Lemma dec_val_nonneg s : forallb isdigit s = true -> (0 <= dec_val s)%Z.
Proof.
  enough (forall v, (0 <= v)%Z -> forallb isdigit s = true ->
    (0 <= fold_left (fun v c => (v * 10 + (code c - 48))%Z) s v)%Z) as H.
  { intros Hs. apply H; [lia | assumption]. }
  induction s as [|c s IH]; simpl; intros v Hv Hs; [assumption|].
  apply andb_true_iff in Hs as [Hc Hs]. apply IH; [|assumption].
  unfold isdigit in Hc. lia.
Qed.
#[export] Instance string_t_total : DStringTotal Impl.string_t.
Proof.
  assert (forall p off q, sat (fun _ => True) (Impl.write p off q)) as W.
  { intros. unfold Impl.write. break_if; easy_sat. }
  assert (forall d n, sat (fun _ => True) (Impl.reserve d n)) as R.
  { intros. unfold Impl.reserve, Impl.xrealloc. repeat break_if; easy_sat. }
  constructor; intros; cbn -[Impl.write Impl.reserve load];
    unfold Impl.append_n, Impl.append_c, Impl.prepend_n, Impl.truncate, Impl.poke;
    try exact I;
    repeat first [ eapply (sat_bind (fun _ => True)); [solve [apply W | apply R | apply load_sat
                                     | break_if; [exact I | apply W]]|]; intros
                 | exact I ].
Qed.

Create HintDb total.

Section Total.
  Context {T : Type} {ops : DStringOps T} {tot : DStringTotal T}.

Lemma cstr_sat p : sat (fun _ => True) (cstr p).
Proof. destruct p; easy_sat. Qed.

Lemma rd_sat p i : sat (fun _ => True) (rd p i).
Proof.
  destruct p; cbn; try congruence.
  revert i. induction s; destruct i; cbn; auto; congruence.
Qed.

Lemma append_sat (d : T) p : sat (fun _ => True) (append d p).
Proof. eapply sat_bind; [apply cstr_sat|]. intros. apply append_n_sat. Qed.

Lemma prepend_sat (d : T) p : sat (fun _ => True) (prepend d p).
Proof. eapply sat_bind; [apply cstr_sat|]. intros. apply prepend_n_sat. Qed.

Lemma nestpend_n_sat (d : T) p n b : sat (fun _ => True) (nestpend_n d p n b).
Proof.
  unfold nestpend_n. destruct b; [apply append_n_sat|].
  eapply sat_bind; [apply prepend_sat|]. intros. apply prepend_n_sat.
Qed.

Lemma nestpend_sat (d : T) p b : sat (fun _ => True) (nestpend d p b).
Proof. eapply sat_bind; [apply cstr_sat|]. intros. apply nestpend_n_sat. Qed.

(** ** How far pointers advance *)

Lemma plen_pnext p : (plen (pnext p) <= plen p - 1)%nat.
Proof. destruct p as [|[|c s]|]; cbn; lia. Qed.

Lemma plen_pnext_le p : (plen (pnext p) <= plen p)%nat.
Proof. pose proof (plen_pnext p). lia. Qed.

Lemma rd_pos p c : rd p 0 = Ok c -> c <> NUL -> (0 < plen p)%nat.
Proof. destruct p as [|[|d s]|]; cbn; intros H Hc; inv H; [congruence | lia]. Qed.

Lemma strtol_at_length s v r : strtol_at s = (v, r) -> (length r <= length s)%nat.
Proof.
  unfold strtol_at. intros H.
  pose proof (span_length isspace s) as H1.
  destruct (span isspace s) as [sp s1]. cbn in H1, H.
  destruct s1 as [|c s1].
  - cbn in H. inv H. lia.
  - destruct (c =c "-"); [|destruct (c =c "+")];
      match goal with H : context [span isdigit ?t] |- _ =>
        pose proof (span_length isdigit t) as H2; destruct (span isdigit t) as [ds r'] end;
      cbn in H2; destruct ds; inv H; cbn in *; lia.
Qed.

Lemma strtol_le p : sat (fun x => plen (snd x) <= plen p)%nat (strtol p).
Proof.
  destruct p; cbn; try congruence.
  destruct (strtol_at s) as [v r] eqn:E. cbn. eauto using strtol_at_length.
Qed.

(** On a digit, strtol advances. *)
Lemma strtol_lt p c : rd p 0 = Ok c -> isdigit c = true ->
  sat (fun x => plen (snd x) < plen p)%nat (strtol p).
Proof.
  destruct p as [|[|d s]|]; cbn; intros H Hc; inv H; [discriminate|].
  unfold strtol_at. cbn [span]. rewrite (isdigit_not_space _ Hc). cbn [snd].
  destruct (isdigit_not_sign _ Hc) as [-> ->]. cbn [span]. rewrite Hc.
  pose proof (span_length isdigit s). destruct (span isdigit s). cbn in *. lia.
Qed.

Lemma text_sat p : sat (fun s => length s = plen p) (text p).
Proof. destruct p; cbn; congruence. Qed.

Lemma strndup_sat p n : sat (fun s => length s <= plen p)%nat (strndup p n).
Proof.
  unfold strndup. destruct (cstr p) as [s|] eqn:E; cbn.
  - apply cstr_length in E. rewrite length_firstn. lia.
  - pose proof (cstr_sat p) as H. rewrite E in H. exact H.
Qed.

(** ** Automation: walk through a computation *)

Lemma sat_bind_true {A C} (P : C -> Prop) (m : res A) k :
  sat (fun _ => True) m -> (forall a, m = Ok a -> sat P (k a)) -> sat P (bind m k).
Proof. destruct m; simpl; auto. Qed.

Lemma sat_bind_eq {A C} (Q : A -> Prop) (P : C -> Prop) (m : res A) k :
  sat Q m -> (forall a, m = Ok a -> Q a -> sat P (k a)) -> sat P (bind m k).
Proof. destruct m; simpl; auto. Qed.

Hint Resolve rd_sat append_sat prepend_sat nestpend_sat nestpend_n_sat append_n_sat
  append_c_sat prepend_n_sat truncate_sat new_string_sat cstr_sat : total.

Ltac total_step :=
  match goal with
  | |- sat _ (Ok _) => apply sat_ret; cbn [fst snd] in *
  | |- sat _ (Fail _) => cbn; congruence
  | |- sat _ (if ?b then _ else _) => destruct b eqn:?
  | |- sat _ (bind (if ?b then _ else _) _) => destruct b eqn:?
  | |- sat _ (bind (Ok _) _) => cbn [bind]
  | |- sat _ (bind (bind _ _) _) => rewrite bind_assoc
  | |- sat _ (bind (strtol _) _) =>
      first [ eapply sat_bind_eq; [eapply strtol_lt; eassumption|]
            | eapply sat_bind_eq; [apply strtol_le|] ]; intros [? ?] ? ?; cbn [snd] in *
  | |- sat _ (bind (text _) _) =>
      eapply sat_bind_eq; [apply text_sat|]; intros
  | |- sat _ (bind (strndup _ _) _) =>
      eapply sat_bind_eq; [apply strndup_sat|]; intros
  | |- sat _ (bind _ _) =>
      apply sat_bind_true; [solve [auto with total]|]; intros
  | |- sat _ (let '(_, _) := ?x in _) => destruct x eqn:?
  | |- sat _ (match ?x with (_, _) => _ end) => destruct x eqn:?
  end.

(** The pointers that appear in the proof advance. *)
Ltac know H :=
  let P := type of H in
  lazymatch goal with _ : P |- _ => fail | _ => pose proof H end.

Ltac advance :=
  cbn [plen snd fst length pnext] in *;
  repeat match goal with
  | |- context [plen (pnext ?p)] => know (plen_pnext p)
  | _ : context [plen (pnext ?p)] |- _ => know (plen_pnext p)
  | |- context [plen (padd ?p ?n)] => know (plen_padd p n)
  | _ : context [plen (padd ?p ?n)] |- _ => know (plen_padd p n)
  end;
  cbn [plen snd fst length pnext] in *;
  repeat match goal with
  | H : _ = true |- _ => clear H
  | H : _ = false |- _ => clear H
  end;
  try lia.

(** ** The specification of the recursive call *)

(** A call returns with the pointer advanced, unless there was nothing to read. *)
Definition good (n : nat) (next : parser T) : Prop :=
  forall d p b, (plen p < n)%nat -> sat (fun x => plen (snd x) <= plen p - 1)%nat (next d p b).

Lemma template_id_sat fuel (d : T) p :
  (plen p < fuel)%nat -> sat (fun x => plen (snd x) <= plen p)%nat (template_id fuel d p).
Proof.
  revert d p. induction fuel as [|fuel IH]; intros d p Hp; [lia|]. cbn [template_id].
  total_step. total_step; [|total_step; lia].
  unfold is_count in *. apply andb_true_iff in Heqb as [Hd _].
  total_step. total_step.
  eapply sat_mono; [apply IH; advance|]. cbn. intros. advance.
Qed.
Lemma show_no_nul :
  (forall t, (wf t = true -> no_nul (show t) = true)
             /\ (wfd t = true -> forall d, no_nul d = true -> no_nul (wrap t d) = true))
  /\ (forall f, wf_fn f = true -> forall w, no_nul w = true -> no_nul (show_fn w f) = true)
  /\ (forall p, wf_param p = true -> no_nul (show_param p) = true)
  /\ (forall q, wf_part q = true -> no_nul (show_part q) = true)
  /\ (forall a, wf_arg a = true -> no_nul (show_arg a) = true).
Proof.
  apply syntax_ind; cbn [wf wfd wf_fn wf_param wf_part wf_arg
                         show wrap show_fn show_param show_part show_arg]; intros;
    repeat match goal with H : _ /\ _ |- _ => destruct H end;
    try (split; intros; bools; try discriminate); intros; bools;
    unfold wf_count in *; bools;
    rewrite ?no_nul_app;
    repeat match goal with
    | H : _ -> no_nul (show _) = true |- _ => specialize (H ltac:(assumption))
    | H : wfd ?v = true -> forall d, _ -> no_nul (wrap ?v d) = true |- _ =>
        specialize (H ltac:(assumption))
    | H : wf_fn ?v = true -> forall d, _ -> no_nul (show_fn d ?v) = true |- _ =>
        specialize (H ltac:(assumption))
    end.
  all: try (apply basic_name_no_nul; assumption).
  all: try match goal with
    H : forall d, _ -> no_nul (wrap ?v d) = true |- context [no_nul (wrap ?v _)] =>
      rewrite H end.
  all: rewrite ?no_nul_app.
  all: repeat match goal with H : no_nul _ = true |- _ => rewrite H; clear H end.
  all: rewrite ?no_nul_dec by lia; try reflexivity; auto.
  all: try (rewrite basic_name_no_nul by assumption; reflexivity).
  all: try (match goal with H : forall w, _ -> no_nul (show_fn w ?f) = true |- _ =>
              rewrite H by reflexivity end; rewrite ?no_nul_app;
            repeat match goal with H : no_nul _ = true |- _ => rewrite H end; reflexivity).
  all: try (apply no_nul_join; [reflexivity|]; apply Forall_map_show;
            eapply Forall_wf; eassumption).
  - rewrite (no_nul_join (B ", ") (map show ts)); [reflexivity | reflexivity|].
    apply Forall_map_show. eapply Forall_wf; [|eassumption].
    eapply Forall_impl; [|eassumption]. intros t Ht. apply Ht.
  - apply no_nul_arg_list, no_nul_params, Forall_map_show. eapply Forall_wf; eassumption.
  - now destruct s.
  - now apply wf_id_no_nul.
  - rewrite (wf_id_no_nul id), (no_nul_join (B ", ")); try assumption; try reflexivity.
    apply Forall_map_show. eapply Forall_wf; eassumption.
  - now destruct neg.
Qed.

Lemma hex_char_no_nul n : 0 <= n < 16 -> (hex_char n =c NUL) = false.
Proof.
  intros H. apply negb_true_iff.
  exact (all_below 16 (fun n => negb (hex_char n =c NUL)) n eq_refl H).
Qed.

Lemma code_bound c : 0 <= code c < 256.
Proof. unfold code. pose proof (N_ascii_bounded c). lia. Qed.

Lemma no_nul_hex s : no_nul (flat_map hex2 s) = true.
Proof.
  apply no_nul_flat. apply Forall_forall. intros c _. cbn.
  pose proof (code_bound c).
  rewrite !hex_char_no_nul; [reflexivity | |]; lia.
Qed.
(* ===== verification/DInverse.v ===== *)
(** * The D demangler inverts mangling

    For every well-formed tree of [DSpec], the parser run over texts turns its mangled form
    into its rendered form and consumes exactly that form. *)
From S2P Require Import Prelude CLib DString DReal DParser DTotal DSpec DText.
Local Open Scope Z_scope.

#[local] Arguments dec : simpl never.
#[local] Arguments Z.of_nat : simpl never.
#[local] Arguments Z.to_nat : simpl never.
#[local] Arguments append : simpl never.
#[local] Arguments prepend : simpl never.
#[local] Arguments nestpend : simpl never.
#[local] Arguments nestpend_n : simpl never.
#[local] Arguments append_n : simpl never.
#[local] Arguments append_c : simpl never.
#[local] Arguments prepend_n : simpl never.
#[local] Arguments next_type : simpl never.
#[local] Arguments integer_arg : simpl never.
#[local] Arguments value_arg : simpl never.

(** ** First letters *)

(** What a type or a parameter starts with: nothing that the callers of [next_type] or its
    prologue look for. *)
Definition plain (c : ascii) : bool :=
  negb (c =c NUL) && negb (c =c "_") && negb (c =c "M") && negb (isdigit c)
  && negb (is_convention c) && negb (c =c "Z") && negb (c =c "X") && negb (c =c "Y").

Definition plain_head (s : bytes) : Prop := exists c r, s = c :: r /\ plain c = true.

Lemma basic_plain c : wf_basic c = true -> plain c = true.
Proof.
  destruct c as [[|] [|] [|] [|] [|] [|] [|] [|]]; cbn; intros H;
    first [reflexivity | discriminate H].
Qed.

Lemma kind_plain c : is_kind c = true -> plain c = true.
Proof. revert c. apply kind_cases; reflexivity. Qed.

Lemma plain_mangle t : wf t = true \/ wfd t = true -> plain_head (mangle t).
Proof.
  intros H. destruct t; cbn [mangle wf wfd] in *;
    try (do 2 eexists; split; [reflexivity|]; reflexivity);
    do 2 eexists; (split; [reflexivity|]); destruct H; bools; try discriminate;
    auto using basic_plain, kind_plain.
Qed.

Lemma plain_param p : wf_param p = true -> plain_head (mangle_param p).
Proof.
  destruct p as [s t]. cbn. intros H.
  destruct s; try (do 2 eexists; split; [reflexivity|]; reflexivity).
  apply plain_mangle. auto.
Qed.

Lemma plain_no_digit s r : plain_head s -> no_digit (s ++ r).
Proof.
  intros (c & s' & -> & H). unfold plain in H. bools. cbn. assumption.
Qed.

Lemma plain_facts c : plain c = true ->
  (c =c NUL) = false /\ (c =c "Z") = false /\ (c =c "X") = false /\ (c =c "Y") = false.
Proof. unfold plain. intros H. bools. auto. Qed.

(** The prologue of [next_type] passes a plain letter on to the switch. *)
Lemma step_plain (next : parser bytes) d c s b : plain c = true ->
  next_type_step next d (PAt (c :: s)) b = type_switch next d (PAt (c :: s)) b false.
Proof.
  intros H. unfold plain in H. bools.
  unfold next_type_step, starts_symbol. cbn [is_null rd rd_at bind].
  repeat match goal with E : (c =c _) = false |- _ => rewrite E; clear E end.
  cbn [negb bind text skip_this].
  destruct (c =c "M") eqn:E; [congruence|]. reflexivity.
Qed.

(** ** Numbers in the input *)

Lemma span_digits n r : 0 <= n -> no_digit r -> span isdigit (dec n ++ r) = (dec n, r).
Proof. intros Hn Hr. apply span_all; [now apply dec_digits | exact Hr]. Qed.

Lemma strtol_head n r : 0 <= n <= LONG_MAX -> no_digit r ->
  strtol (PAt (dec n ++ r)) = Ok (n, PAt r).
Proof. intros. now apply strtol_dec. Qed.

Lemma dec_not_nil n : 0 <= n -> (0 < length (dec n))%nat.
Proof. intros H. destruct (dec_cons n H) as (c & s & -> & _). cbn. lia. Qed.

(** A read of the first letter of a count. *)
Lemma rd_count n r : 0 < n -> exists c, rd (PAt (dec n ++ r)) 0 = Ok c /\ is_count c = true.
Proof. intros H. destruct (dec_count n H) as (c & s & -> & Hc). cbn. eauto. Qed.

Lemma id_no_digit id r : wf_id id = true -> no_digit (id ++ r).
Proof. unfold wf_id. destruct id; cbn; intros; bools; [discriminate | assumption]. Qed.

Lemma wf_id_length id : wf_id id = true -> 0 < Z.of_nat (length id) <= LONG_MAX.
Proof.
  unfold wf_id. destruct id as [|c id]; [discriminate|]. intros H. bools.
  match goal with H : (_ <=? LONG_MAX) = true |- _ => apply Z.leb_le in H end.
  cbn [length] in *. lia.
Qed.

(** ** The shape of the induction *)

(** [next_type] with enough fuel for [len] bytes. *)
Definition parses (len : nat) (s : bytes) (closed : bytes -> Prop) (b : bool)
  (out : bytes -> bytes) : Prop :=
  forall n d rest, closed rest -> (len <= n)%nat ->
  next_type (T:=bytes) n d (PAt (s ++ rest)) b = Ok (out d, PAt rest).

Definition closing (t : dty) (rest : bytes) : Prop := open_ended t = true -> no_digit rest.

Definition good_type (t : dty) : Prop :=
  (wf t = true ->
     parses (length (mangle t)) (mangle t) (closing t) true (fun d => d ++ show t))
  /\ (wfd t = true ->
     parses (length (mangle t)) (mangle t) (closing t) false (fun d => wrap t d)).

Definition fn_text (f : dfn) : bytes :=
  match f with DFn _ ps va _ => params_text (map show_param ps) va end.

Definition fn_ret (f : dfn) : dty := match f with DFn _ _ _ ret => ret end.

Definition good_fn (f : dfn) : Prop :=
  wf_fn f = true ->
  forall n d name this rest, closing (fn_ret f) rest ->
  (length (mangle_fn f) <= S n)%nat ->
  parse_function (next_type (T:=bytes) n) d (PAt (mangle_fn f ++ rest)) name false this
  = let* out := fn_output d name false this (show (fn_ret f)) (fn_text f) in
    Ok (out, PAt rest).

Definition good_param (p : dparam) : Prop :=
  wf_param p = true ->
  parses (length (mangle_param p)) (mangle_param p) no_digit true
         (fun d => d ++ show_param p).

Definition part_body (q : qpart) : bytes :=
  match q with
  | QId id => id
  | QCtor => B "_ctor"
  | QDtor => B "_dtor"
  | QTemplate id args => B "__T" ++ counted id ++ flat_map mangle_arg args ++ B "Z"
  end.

■ Exercise brief:
Begin at the first line of the entries above and copy every line exactly, ending with the line that contains "Proof. destruct p; easy_sat. Qed.".

■ Problem solution:
Lemma dec_val_nonneg s : forallb isdigit s = true -> (0 <= dec_val s)%Z.
Proof.
  enough (forall v, (0 <= v)%Z -> forallb isdigit s = true ->
    (0 <= fold_left (fun v c => (v * 10 + (code c - 48))%Z) s v)%Z) as H.
  { intros Hs. apply H; [lia | assumption]. }
  induction s as [|c s IH]; simpl; intros v Hv Hs; [assumption|].
  apply andb_true_iff in Hs as [Hc Hs]. apply IH; [|assumption].
  unfold isdigit in Hc. lia.
Qed.
#[export] Instance string_t_total : DStringTotal Impl.string_t.
Proof.
  assert (forall p off q, sat (fun _ => True) (Impl.write p off q)) as W.
  { intros. unfold Impl.write. break_if; easy_sat. }
  assert (forall d n, sat (fun _ => True) (Impl.reserve d n)) as R.
  { intros. unfold Impl.reserve, Impl.xrealloc. repeat break_if; easy_sat. }
  constructor; intros; cbn -[Impl.write Impl.reserve load];
    unfold Impl.append_n, Impl.append_c, Impl.prepend_n, Impl.truncate, Impl.poke;
    try exact I;
    repeat first [ eapply (sat_bind (fun _ => True)); [solve [apply W | apply R | apply load_sat
                                     | break_if; [exact I | apply W]]|]; intros
                 | exact I ].
Qed.

Create HintDb total.

Section Total.
  Context {T : Type} {ops : DStringOps T} {tot : DStringTotal T}.

Lemma cstr_sat p : sat (fun _ => True) (cstr p).
Proof. destruct p; easy_sat. Qed.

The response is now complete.